Dengan
menyebut nama Allah yang Maha Pengasih lagi Maha Penyayang
Assalamu’alaikum
2015. Selamat datang bersama alam semesta. Membawa kabar hujan kepada bumi. Sebegitu
rindu kah?
Januari
Selayaknya
Januari tahun lalu, hujan semerta-merta menumpahkan pesan yang tertgantung berbulan-bulan
di rongga langit. Januari Februari 2013 memberi jeda untuk anak gadis ini
berpulang ke rumah kecil di untuk menikmati semangkuk sayur bening andalan
ibunda. Melupakan jilidan skripsi bertumpuk di rak buku. Bu, Pak, anak mu kini
sarjana.
Februari
Menikmati
ikan bakar di pantai berpasir putih dengan hiasan jerawat di pipi. Hey, sebutlah
ini piknik. Boleh jadi saya harus menghirup oksigen dengan bau karang sepuas
mungkin. Beberapa waktu kedepan saya akan melupakan tentang pantai, puncak
gungung yang sejuk dan segala alam yang memukau.
Maret
Selamat
datang di Kota Daeng wahai Bapak, wahai Ibu.

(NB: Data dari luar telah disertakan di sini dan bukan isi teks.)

(** X23: in the state a program leaves, from a new evaluator and however it
    ends, two instances of the same class have the same fields with the same
    values, those of the attributes of the class: nothing that a program can
    do gives an instance a field value of its own.  And the constructor of
    every class is its method named [init]. *)
Theorem instances_of_a_class_have_the_same_fields {lib : GoLib} fuel program input :
  let st := (EvaluateProgram fuel program (NewEvaluator input)).2 in
  (forall (i j : Addr) a b,
     instances st !! i = Some a -> instances st !! j = Some b ->
     Class a = Class b -> Fields a = Fields b) /\
  (forall (i : Addr) a,
     instances st !! i = Some a ->
     exists cls, classes st !! Class a = Some cls /\ Fields a = Attributes cls) /\
  (forall (c : Addr) cls,
     classes st !! c = Some cls -> InitMethod cls = Methods cls !! "init").
Proof.
  intros st.
  destruct (sound_EvaluateProgram fuel program (NewEvaluator input)
              (wellFormed_NewEvaluator input)) as ((_ & _ & _ & _ & _ & Wc & Wi) & _).
  fold st in Wc, Wi. split; [| split].
  - intros i j a b Ha Hb Hab.
    destruct (Wi i a Ha) as (ca & Hca & ->). destruct (Wi j b Hb) as (cb & Hcb & ->).
    rewrite Hab in Hca. congruence.
  - exact Wi.
  - intros c cls Hc. apply (Wc c cls Hc).
Qed.

(** ** What an evaluation writes of the environments

    Every [Set] is on the current environment or on an environment that was
    just created, and the current environment is only ever switched to one
    that was just created, and switched back.  So an evaluation writes, of
    the environments that were there, the current one only; and a block, a
    call or an instantiation writes none of them. *)

Lemma onlyCurrent_refl st : onlyCurrent st st.
Proof. split; [reflexivity | split; [lia | reflexivity]]. Qed.

Lemma onlyCurrent_trans st1 st2 st3 :
  onlyCurrent st1 st2 -> onlyCurrent st2 st3 -> onlyCurrent st1 st3.
Proof.
  intros (E12 & L12 & H12) (E23 & L23 & H23). split; [congruence | split; [lia |]].
  intros a Ha Hne. rewrite H23 by (rewrite ?E12; first [lia | congruence]).
  apply H12; assumption.
Qed.

Lemma onlyCurrent_same_envs st st' :
  env st' = env st -> envs st' = envs st -> onlyCurrent st st'.
Proof. intros E1 E2. unfold onlyCurrent. rewrite E1, E2. repeat split. lia. Qed.

Lemma onlyCurrent_writeVar name value st : onlyCurrent st (writeVar name value st).
Proof.
  split; [reflexivity | split; [simpl; rewrite length_alter; lia |]].
  intros a Ha Hne. simpl. apply list_lookup_alter_ne. congruence.
Qed.

Lemma NewChildEnvironment_onlyCurrent e : Respects onlyCurrent (NewChildEnvironment e).
Proof.
  intros st. split; [reflexivity | split; [simpl; rewrite length_app; lia |]].
  intros a Ha Hne. simpl. apply lookup_app_l. exact Ha.
Qed.
(** * Streaming grid: batching, merge and grid adapter

    A shallow embedding of the streaming example of the repository:
    - [StreamingGridComponent]  (streaming-grid component example),
    - [StreamingService]        (streaming-service example),
    - [GridAdapterService]      (grid-adapter-service example).

    JavaScript objects are finite maps from property names to values,
    the [Map] of the merge step is an insertion-ordered association list
    compared with SameValueZero, calls on the grid API are recorded in a
    log, and the reactive operators ([retryWhen], [debounceTime],
    [bufferTime]) act on lists of events stamped with a logical time in
    milliseconds. *)

From stdpp Require Import gmap strings list fin_maps.
From Stdlib Require Import ZArith QArith Qcanon Lia Sorted.

Open Scope string_scope.
Open Scope list_scope.
Open Scope Z_scope.

(** ** JavaScript values *)

(** Finite numbers are canonical rationals (every finite double is one);
    NaN, the infinities, symbols and bigints are left out.  An object
    carries the reference that identifies it and its own properties. *)
#[warnings="-register-all"]
Inductive value : Type :=
  | VUndef
  | VNull
  | VBool (b : bool)
  | VNum (q : Qc)
  | VStr (s : string)
  | VObj (ref : nat) (fields : gmap string value).

(** A message payload and a table row are plain objects. *)
Abbreviation row := (gmap string value).

(** ToBoolean. *)
Definition truthy (v : value) : bool :=
  match v with
  | VUndef | VNull => false
  | VBool b => b
  | VNum q => negb (Qc_eq_bool q 0%Qc)
  | VStr s => negb (String.eqb s "")
  | VObj _ _ => true
  end.

(** [a || b]. *)
Definition js_or (a b : value) : value := if truthy a then a else b.
Definition set_freeze_worklist (f : list node → list node) (st : state) : state :=
  mkState (instructions st) (reg_color st) (ig st) (precolored st) (initial
    st) (moves st) (coalescedMoves st) (constrainedMoves st) (frozenMoves
    st) (activeMoves st) (worklistMoves st) (select_stack st) (spillWorklist
    st) (f (freeze_worklist st)) (simplifyWorklist st).

Definition set_simplifyWorklist (f : list node → list node) (st : state) : state :=
  mkState (instructions st) (reg_color st) (ig st) (precolored st) (initial
    st) (moves st) (coalescedMoves st) (constrainedMoves st) (frozenMoves
    st) (activeMoves st) (worklistMoves st) (select_stack st) (spillWorklist
    st) (freeze_worklist st) (f (simplifyWorklist st)).

(** The state and exception monad of the allocator's methods. *)
Definition M (A : Type) : Type := state → result (A * state).

#[global] Instance M_ret : MRet M := λ A a st, Ok (a, st).
#[global] Instance M_bind : MBind M := λ A B k m st,
  match m st with
  | Ok (a, st') => k a st'
  | Raise e => Raise e
  | OutOfFuel => OutOfFuel
  end.

Definition get : M state := λ st, Ok (st, st).
Definition modify (f : state → state) : M unit := λ st, Ok (tt, f st).
Definition raise {A} (e : exn) : M A := λ _, Raise e.
Definition lift {A} (r : result A) : M A := λ st,
  match r with Ok a => Ok (a, st) | Raise e => Raise e | OutOfFuel => OutOfFuel end.

(** [for x in l: body(x)] *)
Fixpoint for_ {A} (l : list A) (body : A → M unit) : M unit :=
  match l with
  | [] => mret tt
  | x :: l' => body x ;; for_ l' body
  end.

(** [m] run [n] times. *)
Fixpoint repeat_ (n : nat) (m : M unit) : M unit :=
  match n with
  | 0 => mret tt
  | S n' => m ;; repeat_ n' m
  end.

(** **** The architecture and the instructions *)

(** What [__init__] reads of the architecture: [register_classes], of whose
    entries [(_, _, kls, regs)] only [kls] and [regs] are used; the
    [aliases] attribute of the registers; and Python's [issubclass] on the
    register classes. *)
Record architecture := mkArch {
  register_classes : list (cls * list register);
  aliases : register → list register;
  issubclass : cls → cls → bool;
}.

(** The attributes of the instructions that the allocator reads. *)
Record program := mkProgram {
  ismove : instr → bool;
  used_registers : instr → list register;
  defined_registers : instr → list register;
}.

(** The tables built by [__init__].  ([reg_colors] is built but never
    read, and is left out.) *)
Record tables := mkTables {
  K : gmap cls nat;
  cls_regs : gmap cls (gset register);
  alias : gmap register (gset register);
}.

(** [alias[r]] on the [defaultdict(set)]. *)
Definition alias_get (a : gmap register (gset register)) (r : register)
    : gset register :=
  default ∅ (a !! r).

(** [alias[r].add(r2)] *)
Definition alias_add (a : gmap register (gset register)) (r r2 : register)
    : gmap register (gset register) :=
  <[r := alias_get a r ∪ {[r2]}]> a.

Section allocator.
Variable arch : architecture.
Variable prog : program.

(** The constructors of [FlowGraph] and [InterferenceGraph] and
    [calculate_interference] are not among the sources: the graph they
    build from the instruction list is a parameter. *)
Variable interference : list instr → igraph.

(** The body of the loop over [self.arch.register_classes] in [__init__]. *)
Definition init_class (t : tables) (val : cls * list register) : tables :=
  let '(kls, regs) := val in
  mkTables
    (<[kls := length regs]> (K t))
    (<[kls := list_to_set regs]> (cls_regs t))
    (foldl (λ a r,
        foldl (λ a r2, alias_add (alias_add a r r2) r2 r)
              (alias_add a r r) (aliases arch r))
       (alias t) regs).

Pulau Sulawesi indah, bukan? Duduklah
yang manis di bangku undangan. Lihatlah anak gadismu yang berlenggok kaku
berusaha anggun dengan high heels,
kebaya, dan toga mengucapkan janji profesi dihadapan pepara guru besarnya. Satu
kalimat bapak yang untuk pertama kalinya ia ucapkan “anak bapak sungguh cantik memakai toga”. Bapak tak pernah
mengucapkan kata “cantik” pada anak
gadisnya sebelumnya. Ah bapak, saya tersipu dan terharu.
April-Mei
Selamat
datang dunia profesi. Terimakasih telah me”lebel”kan kami sebagai mahasiswa
profesi. Siklus belajar yang jauh berbeda dari perkuliahan pada umumnya. Kami masih
mahasiswa di kampus yang sama. Sayangnya kalender akademik tidak berlaku untuk
kami. Apa itu tanggal merah, apa itu weekend.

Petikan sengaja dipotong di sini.